Your assignment:
Look through the records and copy each line with the string "SelectAttr" in it.

Data for review:
(** * compliance-operator: result aggregation, metadata merge, CEL scanner
      exit code, API resource collector and tailoring compiler

    A shallow embedding of the Go sources:
    - [pkg/utils/parse_arf_result.go]  (module [Arf])
    - [pkg/utils/rule_metadata.go]     (module [RuleMetadata])
    - the refactored CEL scanner command (module [CelScanner])
    - the API resource collector (module [Fetcher])
    - the XCCDF tailoring compiler (module [Xccdf])

    followed by the notions the statements use ([SpecWords]), sample inputs
    ([Samples]) and the theorems, one module of facts per source module.

    Go strings are byte sequences: they are modelled by [string], whose
    characters are the 256 values of [ascii].  A Go [(value, error)] result
    is a sum: [inl value] when the error is nil, [inr err] otherwise.  Calls
    into other packages (the API clients, gojq, encoding/json, yaml, the
    Ignition parser, the Unicode tables) are parameters of the sections
    that use them. *)

From Stdlib Require Import Ascii String List Bool Arith ZArith Lia DecimalString.
From stdpp Require Import base option list strings gmap fin_maps.

Set Warnings "-register-all".

Open Scope string_scope.
Open Scope list_scope.

(** ** The [strings] and [fmt] functions the sources call *)

Module GoStrings.

(** [strings.HasPrefix(s, prefix)] *)
Definition HasPrefix (s pre : string) : bool := String.prefix pre s.

Fixpoint drop (n : nat) (s : string) : string :=
  match n, s with
  | O, _ => s
  | S _, EmptyString => EmptyString
  | S k, String _ s' => drop k s'
  end.

(** [strings.TrimPrefix(s, prefix)]: [s[len(prefix):]] when [s] starts
    with [prefix], [s] itself otherwise. *)
Definition TrimPrefix (s pre : string) : string :=
  if HasPrefix s pre then drop (String.length pre) s else s.

(** [strings.HasSuffix(s, suffix)]:
    [len(s) >= len(suffix) && s[len(s)-len(suffix):] == suffix] *)
Definition HasSuffix (s suf : string) : bool :=
  (String.length suf <=? String.length s)%nat
  && String.eqb (drop (String.length s - String.length suf) s) suf.

(** [strings.ReplaceAll(s, old, new)] for a non-empty [old]: the
    non-overlapping occurrences of [old] are replaced from the left.
    [skip] counts the bytes of a matched occurrence still to be passed. *)
Fixpoint replaceFrom (old new s : string) (skip : nat) : string :=
  match s with
  | EmptyString => EmptyString
  | String c s' =>
      match skip with
      | S k => replaceFrom old new s' k
      | O =>
          if String.prefix old s
          then new +:+ replaceFrom old new s' (String.length old - 1)
          else String c (replaceFrom old new s' 0)
      end
  end.

Definition ReplaceAll (s old new : string) : string := replaceFrom old new s 0.

Definition byte (c : ascii) : nat := nat_of_ascii c.

(** [c < utf8.RuneSelf] *)
Definition isASCIIbyte (c : ascii) : bool := (byte c <? 128)%nat.

(** ['A' <= c && c <= 'Z'] *)
Definition isUpperByte (c : ascii) : bool :=
  (65 <=? byte c)%nat && (byte c <=? 90)%nat.

(** [c += 'a' - 'A'] on an upper-case byte *)
Definition lowerByte (c : ascii) : ascii :=
  if isUpperByte c then ascii_of_nat (byte c + 32) else c.

Fixpoint mapBytes (f : ascii -> ascii) (s : string) : string :=
  match s with
  | EmptyString => EmptyString
  | String c s' => String (f c) (mapBytes f s')
  end.

Fixpoint allBytes (p : ascii -> bool) (s : string) : bool :=
  match s with
  | EmptyString => true
  | String c s' => p c && allBytes p s'
  end.

Fixpoint anyByte (p : ascii -> bool) (s : string) : bool :=
  match s with
  | EmptyString => false
  | String c s' => p c || anyByte p s'
  end.

Section ToLower.
(** [strings.Map(unicode.ToLower, s)], the path [strings.ToLower] takes
    on a string with a byte outside ASCII; the Unicode case tables are
    the Go runtime's and stay a parameter. *)
Variable unicodeToLower : string -> string.

(** [strings.ToLower]: an ASCII string without an upper-case letter is
    returned as it is, an ASCII string is lowered byte by byte. *)
Definition ToLower (s : string) : string :=
  if allBytes isASCIIbyte s
  then if anyByte isUpperByte s then mapBytes lowerByte s else s
  else unicodeToLower s.
End ToLower.

(** [fmt.Sprintf("%s-%s", a, b)] *)
Definition Sprintf_s_dash_s (a b : string) : string := a +:+ "-" +:+ b.

End GoStrings.

(** ** pkg/utils/parse_arf_result.go *)

Module Arf.
Import GoStrings.

(** The part of an [xmlquery.Node] the aggregator reads: an element has a
    name, attributes in document order and child nodes; a text node has
    its data. *)
Inductive Node : Type :=
| Element (name : string) (attrs : list (string * string)) (children : list Node)
| Text (data : string).

Fixpoint lookupAttr (attrs : list (string * string)) (name : string) : option string :=
  match attrs with
  | [] => None
  | (k, v) :: rest => if String.eqb k name then Some v else lookupAttr rest name
  end.

(** [n.SelectAttr(name)]: the value of the first attribute with that
    name, and the empty string when there is none. *)
Definition SelectAttr (n : Node) (name : string) : string :=
  match n with
  | Element _ attrs _ => default "" (lookupAttr attrs name)
  | Text _ => ""
  end.

Definition isElementNamed (name : string) (n : Node) : bool :=
  match n with
  | Element nm _ _ => String.eqb nm name
  | Text _ => false
  end.

(** [n.SelectElement(name)] for a child-element name: the first child
    element so named, [None] for Go's nil. *)
Definition SelectElement (n : Node) (name : string) : option Node :=
  match n with
  | Element _ _ children => List.find (isElementNamed name) children
  | Text _ => None
  end.

(** [n.InnerText()]: the text of the node and of its descendants. *)
Fixpoint InnerText (n : Node) : string :=
  match n with
  | Text d => d
  | Element _ _ children =>
      (fix texts (l : list Node) : string :=
         match l with
         | [] => ""
         | c :: l' => InnerText c +:+ texts l'
         end) children
  end.

Inductive ComplianceCheckStatus : Type :=
| CheckResultPass
| CheckResultFail
| CheckResultInfo
| CheckResultManual
| CheckResultError
| CheckResultNotApplicable
| CheckResultInconsistent
| CheckResultNoResult.

Inductive ComplianceCheckResultSeverity : Type :=
| CheckResultSeverityUnknown
| CheckResultSeverityInfo
| CheckResultSeverityLow
| CheckResultSeverityMedium
| CheckResultSeverityHigh.

(** The value of the severity constants, as the object carries them. *)
Definition severityString (s : ComplianceCheckResultSeverity) : string :=
  match s with
  | CheckResultSeverityUnknown => "unknown"
  | CheckResultSeverityInfo => "info"
  | CheckResultSeverityLow => "low"
  | CheckResultSeverityMedium => "medium"
  | CheckResultSeverityHigh => "high"
  end.

#[global] Instance ComplianceCheckStatus_eq_dec : EqDecision ComplianceCheckStatus.
Proof. solve_decision. Defined.

#[global] Instance Severity_eq_dec : EqDecision ComplianceCheckResultSeverity.
Proof. solve_decision. Defined.

(** Go errors of this file carry a message only. *)
Definition error : Type := string.

Definition rulePrefix : string := "xccdf_org.ssgproject.content_rule_".

Definition mapComplianceCheckResultSeverity (result : Node)
  : ComplianceCheckResultSeverity + error :=
  let severityAttr := SelectAttr result "severity" in
  if String.eqb severityAttr "" then inr "result node has no 'severity' attribute"
  else if String.eqb severityAttr "unknown" then inl CheckResultSeverityUnknown
  else if String.eqb severityAttr "info" then inl CheckResultSeverityInfo
  else if String.eqb severityAttr "low" then inl CheckResultSeverityLow
  else if String.eqb severityAttr "medium" then inl CheckResultSeverityMedium
  else if String.eqb severityAttr "high" then inl CheckResultSeverityHigh
  else inl CheckResultSeverityUnknown.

Solution to this exercise:
(** [n.SelectAttr(name)]: the value of the first attribute with that
Definition SelectAttr (n : Node) (name : string) : string :=
  let severityAttr := SelectAttr result "severity" in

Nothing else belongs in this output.